O ministro tentou mostrar para os executivos que, mesmo diante da pandemia, o país segue com o compromisso de abertura à iniciativa privada, redução do endividamento e de preservação das condições de juros e inflação baixos.
Guedes fez isso no mesmo dia em que governo anunciou o Renda Cidadã, programa de Bolsonaro que deve substituir o Bolsa Família.

Segundo assessores do ministro, o benefício médio no novo programa está em R$ 300, uma meta dada pelo presidente Bolsonaro. Hoje, R$ 300 é o valor do auxílio emergencial, até dezembro. Antes o benefício era de R$ 600. Para viabilizá-lo, foram propostos o uso de parte de recursos do Fundeb, o bilionário fundo que financia a educação básica no país, e o adiamento do pagamento de dívidas já discutidas na Justiça (precatórios).

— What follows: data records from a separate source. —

(* ===== verification/SfcCurve.v ===== *)
(** * The Hilbert curve maps aligned cubes to index intervals

    [hilbert_c2i] is analysed as a machine that reads the n-bit digits of
    the transposed coordinates from the top and emits the n-bit digits of
    the index.  Each step is a bijection on digits, so that an aligned cube
    of side 2^m is mapped onto an aligned interval of 2^(n*m) indices; the
    two ends of the interval are the images of two corners of the cube, and
    the corner of the largest index is never the lower corner.  These are
    the facts that bbox.c relies on. *)

From S2P Require Import Prelude Sfc SfcTranspose.

Create HintDb dig.

(** ** Bits of words *)

Lemma testbit_ge x k i : 0 <= x < 2 ^ k -> k <= i -> Z.testbit x i = false.
Proof.
  intros Hx Hi. destruct (Z.eqb_spec x 0) as [->|]; [apply Z.bits_0|].
  apply Z.bits_above_log2; [lia|].
  assert (0 <= k) by (destruct (Z.le_gt_cases 0 k); [done|]; rewrite Z.pow_neg_r in Hx; lia).
  apply Z.log2_lt_pow2; [lia|]. eapply Z.lt_le_trans; [apply Hx|].
  apply Z.pow_le_mono_r; lia.
Qed.

Lemma bits_lt x k : 0 <= k -> 0 <= x -> (forall i, k <= i -> Z.testbit x i = false) -> x < 2 ^ k.
Proof.
  intros Hk Hx H.
  assert (x mod 2 ^ k = x) as <-; [|apply Z.mod_pos_bound; lia].
  apply Z.bits_inj'. intros i Hi. destruct (Z.lt_ge_cases i k).
  - by rewrite Z.mod_pow2_bits_low by lia.
  - rewrite Z.mod_pow2_bits_high by lia. by rewrite H.
Qed.

Lemma lxor_range a b k : 0 <= k -> 0 <= a < 2 ^ k -> 0 <= b < 2 ^ k -> 0 <= Z.lxor a b < 2 ^ k.
Proof.
  intros Hk Ha Hb. assert (0 <= Z.lxor a b) by (apply Z.lxor_nonneg; lia).
  split; [done|]. apply bits_lt; try done. intros i Hi.
  by rewrite Z.lxor_spec, (testbit_ge a k), (testbit_ge b k).
Qed.

Lemma testbit_shr x k i : 0 <= i -> Z.testbit (shr x k) i = Z.testbit x (i + Z.of_nat k).
Proof. intros. unfold shr. by rewrite Z.shiftr_spec. Qed.

Lemma pow2_pos k : 0 < 2 ^ Z.of_nat k.
Proof. apply Z.pow_pos_nonneg; lia. Qed.

Lemma shl64_small x k : 0 <= x -> x * 2 ^ Z.of_nat k < 2 ^ 64 -> shl64 x k = x * 2 ^ Z.of_nat k.
Proof.
  intros. unfold shl64. rewrite Z.shiftl_mul_pow2 by lia. pose proof (pow2_pos k).
  apply u64_small. split; [lia|done].
Qed.
(* ===== verification/Storage.v ===== *)
(** * Local object storage and DHT entries (src/ss_data.c)

    [ss_storage] keeps the data objects of a server in [size_hash] bins by
    version modulo [size_hash]; a [dht_entry] keeps the descriptors of the
    objects of its part of the index space in the same way. *)

From S2P Require Import Prelude Bbox Matrix ObjDesc.

(** ** The storage *)

Record ss_storage := mk_ls {
  num_obj : Z;
  size_hash : Z;
  obj_hash : list (list obj_data)
}.

Definition ls_alloc (max_versions : Z) : ss_storage :=
  mk_ls 0 max_versions (replicate (Z.to_nat max_versions) []).

(** [&ls->obj_hash[version % ls->size_hash]] *)
Definition bin_of (version size : Z) : nat := Z.to_nat (version mod size).
Definition get_bin {A} (h : list (list A)) (i : nat) : list A := nth i h [].

Definition on_bin {A} (i : nat) (f : list A -> list A) (h : list (list A)) : list (list A) :=
  <[i := f (get_bin h i)]> h.

Definition ls_find (ls : ss_storage) (odsc : obj_descriptor) : option obj_data :=
  List.find (fun od => obj_desc_equals_intersect odsc (obj_desc od))
            (get_bin (obj_hash ls) (bin_of (version odsc) (size_hash ls))).

Definition ls_find_no_version (ls : ss_storage) (odsc : obj_descriptor) : option obj_data :=
  List.find (fun od => obj_desc_by_name_intersect odsc (obj_desc od))
            (get_bin (obj_hash ls) (bin_of (version odsc) (size_hash ls))).

Definition ls_lookup (ls : ss_storage) (nm : string) : option obj_data :=
  List.find (fun od => streq (name (obj_desc od)) nm) (mjoin (obj_hash ls)).

(** [list_del(&od->obj_entry); ls->num_obj--]: the entry is unlinked from
    the bin it is in. *)
Definition unlink (ptr : nat) (l : list obj_data) : list obj_data :=
  filter (fun o => od_ptr o <> ptr) l.

Definition ls_remove (ls : ss_storage) (od : obj_data) : ss_storage :=
  mk_ls (num_obj ls - 1) (size_hash ls) (map (unlink (od_ptr od)) (obj_hash ls)).

(** The object is freed when it is not referenced. *)
Definition ls_try_remove_free (ls : ss_storage) (od : obj_data) : ss_storage :=
  if refcnt od =? 0 then ls_remove ls od else ls.

(** [od->f_free = 1] for the object at [ptr]. *)
Definition mark_free (ptr : nat) (o : obj_data) : obj_data :=
  if (od_ptr o =? ptr)%nat
  then mk_od (od_ptr o) (obj_desc o) (od_gdim o) (data o) (refcnt o) true else o.

Definition ls_add_obj (ls : ss_storage) (od : obj_data) : ss_storage :=
  let ls :=
    match ls_find_no_version ls (obj_desc od) with
    | Some od_existing =>
        let ls := mk_ls (num_obj ls) (size_hash ls) (map (map (mark_free (od_ptr od_existing))) (obj_hash ls)) in
        if refcnt od_existing =? 0 then ls_remove ls od_existing else ls
    | None => ls
    end in
  mk_ls (num_obj ls + 1) (size_hash ls)
        (on_bin (bin_of (version (obj_desc od)) (size_hash ls)) (cons od) (obj_hash ls)).

(** Every object is unlinked and freed; the number of objects left is what
    the check at the end of the C function looks at. *)
Definition ls_free (ls : ss_storage) : ss_storage :=
  fold_left ls_remove (mjoin (obj_hash ls)) ls.

(** *** ls_find_next

    The scan of one bin: [inl] is the [return] inside the loop. *)
Fixpoint next_scan (size : Z) (odsc : obj_descriptor) (l : list obj_data) (od_next : option obj_data) (next_ver : Z)
    : obj_data + (option obj_data * Z) :=
  match l with
  | [] => inr (od_next, next_ver)
  | od :: l =>
      if obj_desc_by_name_only_intersect odsc (obj_desc od) &&
         (u32 (version odsc + 1) <=? version (obj_desc od)) && (version (obj_desc od) <? next_ver)
      then let next_ver := version (obj_desc od) in
           if next_ver <=? u32 (version odsc + size) then inl od
           else next_scan size odsc l (Some od) next_ver
      else next_scan size odsc l od_next next_ver
  end.

Fixpoint next_bins (ls : ss_storage) (odsc : obj_descriptor) (offsets : list nat)
    (od_next : option obj_data) (next_ver : Z) : option obj_data :=
  match offsets with
  | [] => od_next
  | offset :: offsets =>
      let index := bin_of (u32 (version odsc + Z.of_nat offset)) (size_hash ls) in
      match next_scan (size_hash ls) odsc (get_bin (obj_hash ls) index) od_next next_ver with
      | inl od => Some od
      | inr (od_next, next_ver) => next_bins ls odsc offsets od_next next_ver
      end
  end.

Definition ls_find_next (ls : ss_storage) (odsc : obj_descriptor) : option obj_data :=
  next_bins ls odsc (seq 1 (Z.to_nat (size_hash ls))) None INT_MAX.

(** *** ls_find_latest

    [None]: the function dereferences a null pointer ([od_next] is read
    before it is tested) or reads the bin after the last. *)
Fixpoint latest_scan (odsc : obj_descriptor) (l : list obj_data) (od_next : option obj_data)
    : option (option obj_data) :=
  match l with
  | [] => Some od_next
  | od :: l =>
      if obj_desc_by_name_only_intersect odsc (obj_desc od) &&
         (u32 (version odsc + 1) <=? version (obj_desc od))
      then nx ← od_next;
           latest_scan odsc l (if version (obj_desc nx) <? version (obj_desc od) then Some od else Some nx)
      else latest_scan odsc l od_next
  end.

Fixpoint latest_bins (ls : ss_storage) (odsc : obj_descriptor) (indices : list nat) (od_next : option obj_data)
    : option (option obj_data) :=
  match indices with
  | [] => Some od_next
  | index :: indices =>
      bin ← obj_hash ls !! index;
      od_next ← latest_scan odsc bin od_next;
      latest_bins ls odsc indices od_next
  end.

Definition ls_find_latest (ls : ss_storage) (odsc : obj_descriptor) : option (option obj_data) :=
  latest_bins ls odsc (seq 0 (S (Z.to_nat (size_hash ls)))) None.

(** ** DHT entries *)

Record dht_entry := mk_de {
  de_rank : Z;
  i_virt : intv;
  de_i_tab : list intv;
  bb_tab : list bbox;
  size_bb_tab : nat;
  odsc_size : Z;
  odsc_num : Z;
  odsc_hash : list (list obj_descriptor)
}.

Definition dht_entry_alloc (size_hash : Z) : dht_entry :=
  mk_de 0 (mk_intv 0 0) [] [] 0 size_hash 0 (replicate (Z.to_nat size_hash) []).

Definition set_odsc (de : dht_entry) (num : Z) (h : list (list obj_descriptor)) : dht_entry :=
  mk_de (de_rank de) (i_virt de) (de_i_tab de) (bb_tab de) (size_bb_tab de) (odsc_size de) num h.

(** The bin and the position of the first match. *)
Definition dht_find_match (de : dht_entry) (odsc : obj_descriptor) : option (nat * nat) :=
  if version odsc =? 2 ^ 32 - 1 then None else
  let n := bin_of (version odsc) (odsc_size de) in
  (fun r => (n, fst r)) <$>
    list_find (fun o => obj_desc_by_name_intersect odsc o = true) (get_bin (odsc_hash de) n).

(** [alloc_ok]: whether [malloc] succeeds. *)
Definition dht_add_entry (alloc_ok : bool) (de : dht_entry) (odsc : obj_descriptor) : dht_entry * Z :=
  match dht_find_match de odsc with
  | Some (n, j) => (set_odsc de (odsc_num de) (on_bin n (fun l => <[j := odsc]> l) (odsc_hash de)), 0)
  | None =>
      let n := bin_of (version odsc) (odsc_size de) in
      if alloc_ok
      then (set_odsc de (odsc_num de + 1) (on_bin n (cons odsc) (odsc_hash de)), 0)
      else (de, - ENOMEM)
  end.

Definition dht_find_entry_all (de : dht_entry) (q_odsc : obj_descriptor) : list obj_descriptor :=
  List.filter (fun o => obj_desc_equals_intersect o q_odsc)
         (get_bin (odsc_hash de) (bin_of (version q_odsc) (odsc_size de))).

Definition dht_find_versions (de : dht_entry) (q_odsc : obj_descriptor) : list Z :=
  omap (fun bin => version <$> List.find (fun o => obj_desc_by_name_intersect o q_odsc) bin)
       (odsc_hash de).

(** ** Invariant of the storage *)

Record ls_inv (ls : ss_storage) : Prop := {
  li_size : 0 < size_hash ls < 2 ^ 31;
  li_len : length (obj_hash ls) = Z.to_nat (size_hash ls);
  li_bin : forall i l od, obj_hash ls !! i = Some l -> od ∈ l ->
    0 <= version (obj_desc od) < 2 ^ 32 /\ i = bin_of (version (obj_desc od)) (size_hash ls);
  li_num : num_obj ls = Z.of_nat (length (mjoin (obj_hash ls)));
  li_ptr : NoDup (od_ptr <$> mjoin (obj_hash ls))
}.

(** The objects of the storage. *)
Definition stored (ls : ss_storage) (od : obj_data) : Prop := od ∈ mjoin (obj_hash ls).

Lemma bin_lt v s : 0 < s -> (bin_of v s < Z.to_nat s)%nat.
Proof. intros Hs. unfold bin_of. pose proof (Z.mod_pos_bound v s Hs). lia. Qed.

Lemma get_bin_lookup {A} (h : list (list A)) i : (i < length h)%nat -> h !! i = Some (get_bin h i).
Proof.
  intros Hi. destruct (lookup_lt_is_Some_2 h i Hi) as [l Hl]. unfold get_bin. by rewrite nth_lookup, Hl.
Qed.

Lemma elem_of_get_bin {A} (h : list (list A)) i x : x ∈ get_bin h i -> exists l, h !! i = Some l /\ x ∈ l.
Proof.
  unfold get_bin. rewrite nth_lookup. destruct (h !! i) as [l|]; intros H; [by exists l|].
  by apply not_elem_of_nil in H.
Qed.

Lemma elem_of_mjoin_lookup {A} (h : list (list A)) x : x ∈ mjoin h <-> exists i l, h !! i = Some l /\ x ∈ l.
Proof.
  rewrite list_elem_of_join. split.
  - intros (l & Hx & Hl). apply list_elem_of_lookup in Hl as [i Hi]. eauto.
  - intros (i & l & Hl & Hx). exists l. split; [done|]. by eapply list_elem_of_lookup_2.
Qed.

(** The objects of a version are in its bin. *)
Lemma stored_bin ls od : ls_inv ls ->
  stored ls od <-> od ∈ get_bin (obj_hash ls) (bin_of (version (obj_desc od)) (size_hash ls)).
Proof.
  intros I. unfold stored. rewrite elem_of_mjoin_lookup. split.
  - intros (i & l & Hl & Hx). destruct (li_bin _ I i l od Hl Hx) as [_ <-].
    unfold get_bin. by rewrite nth_lookup, Hl.
  - intros (l & Hl & Hx)%elem_of_get_bin. eauto.
Qed.

Lemma find_spec {A} (f : A -> bool) l :
  match List.find f l with
  | Some x => x ∈ l /\ f x = true
  | None => forall x, x ∈ l -> f x = false
  end.
Proof.
  destruct (List.find f l) eqn:E.
  - apply List.find_some in E as [H1 H2]. split; [by apply list_elem_of_In|done].
  - intros x Hx%list_elem_of_In. by apply (List.find_none f l).
Qed.

Lemma mjoin_insert_perm {A} (h : list (list A)) i l x : h !! i = Some l ->
  mjoin (<[i := x :: l]> h) ≡ₚ x :: mjoin h.
Proof.
  revert i. induction h as [|l0 h IH]; intros i Hi; [done|]. destruct i as [|i]; cbn in Hi |- *.
  - by injection Hi as ->.
  - rewrite (IH i Hi). symmetry. apply Permutation_middle.
Qed.

Lemma unlink_mjoin ptr (h : list (list obj_data)) : mjoin (map (unlink ptr) h) = unlink ptr (mjoin h).
Proof.
  induction h as [|l h IH]; [done|].
  change (unlink ptr l ++ mjoin (map (unlink ptr) h) = unlink ptr (l ++ mjoin h)). rewrite IH.
  unfold unlink. by rewrite list.filter_app.
Qed.

Lemma ls_remove_inv ls od : ls_inv ls -> stored ls od -> ls_inv (ls_remove ls od).
Proof.
  intros I Hs. destruct I as [Hsz Hlen Hbin Hnum Hptr]. unfold stored in Hs.
  constructor; cbn [ls_remove num_obj size_hash obj_hash]; try done.
  - by rewrite length_map.
  - intros i l x Hl Hx. apply list_lookup_fmap_Some in Hl as (l0 & -> & Hl0).
    apply list_elem_of_filter in Hx as [_ Hx]. eauto.
  - rewrite unlink_mjoin, Hnum. apply list_elem_of_split in Hs as (l1 & l2 & E). rewrite E in *.
    rewrite fmap_app, fmap_cons in Hptr. apply list.NoDup_app in Hptr as (H1 & H2 & H3).
    apply list.NoDup_cons in H3 as [H3 H4]. unfold unlink.
    rewrite list.filter_app, filter_cons_False by tauto.
    rewrite !filter_keep_all; [rewrite !length_app; cbn; lia| |];
      apply list.Forall_forall; intros y Hy Hyp.
    + apply H3. rewrite <- Hyp. by apply list_elem_of_fmap_2.
    + apply (H2 (od_ptr y)); [by apply list_elem_of_fmap_2|]. rewrite Hyp. apply list_elem_of_here.
  - rewrite unlink_mjoin. eapply sublist_NoDup; [done|]. apply fmap_sublist, sublist_filter.
Qed.

Lemma stored_remove ls od x : stored (ls_remove ls od) x <-> stored ls x /\ od_ptr x <> od_ptr od.
Proof.
  unfold stored. cbn [ls_remove obj_hash]. rewrite unlink_mjoin. unfold unlink.
  rewrite list_elem_of_filter. tauto.
Qed.

Lemma mark_free_fields ptr o :
  od_ptr (mark_free ptr o) = od_ptr o /\ obj_desc (mark_free ptr o) = obj_desc o /\
  data (mark_free ptr o) = data o /\ refcnt (mark_free ptr o) = refcnt o.
Proof. unfold mark_free. by destruct (od_ptr o =? ptr)%nat. Qed.

Definition ls_mark (ls : ss_storage) (ptr : nat) : ss_storage :=
  mk_ls (num_obj ls) (size_hash ls) (map (map (mark_free ptr)) (obj_hash ls)).

Lemma mjoin_map_map {A B} (f : A -> B) (h : list (list A)) : mjoin (map (map f) h) = f <$> mjoin h.
Proof.
  induction h as [|l h IH]; [done|]. change (map f l ++ mjoin (map (map f) h) = f <$> (l ++ mjoin h)).
  by rewrite IH, fmap_app.
Qed.

Lemma ls_mark_inv ls ptr : ls_inv ls -> ls_inv (ls_mark ls ptr).
Proof.
  intros [Hsz Hlen Hbin Hnum Hptr]. constructor; cbn [ls_mark num_obj size_hash obj_hash]; try done.
  - by rewrite length_map.
  - intros i l x Hl Hx. apply list_lookup_fmap_Some in Hl as (l0 & -> & Hl0).
    apply list_elem_of_fmap in Hx as (y & -> & Hy). rewrite (proj1 (proj2 (mark_free_fields ptr y))). eauto.
  - by rewrite mjoin_map_map, length_fmap.
  - rewrite mjoin_map_map, <- list_fmap_compose. erewrite list_fmap_ext; [done|].
    intros i x _. apply mark_free_fields.
Qed.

O mercado reagiu mal porque viu na medida uma manobra para furar o teto de gastos, regra que corrige o valor das despesas pela inflação do ano anterior. Guedes se apega ao teto como tábua de salvação no mercado porque, atualmente, é a única meta fiscal em vigor. Sem ela, a sinalização ao mercado é de descontrole e de uma política voltada aos gastos em vez da redução do endividamento.

Para as empresas dos EUA, no entanto, esse cenário -no momento– preocupa pouco. Estão mais interessadas em buscar parcerias e conseguir novos clientes no Brasil. O fórum de CEOs Brasil-Estados Unidos foi criado em 2007. O grupo só voltou a se reunir em 2019, já sob o governo Bolsonaro, depois de quatro anos sem que houvesse reunião.
Antes, era formada por 20 empresários de cada país, além de representantes dos governos.

Sob Bolsonaro, passou para 10 integrantes em cada ponta. Seu papel é formular e apresentar aos governos recomendações conjuntas para o incremento do comércio e dos investimentos bilaterais.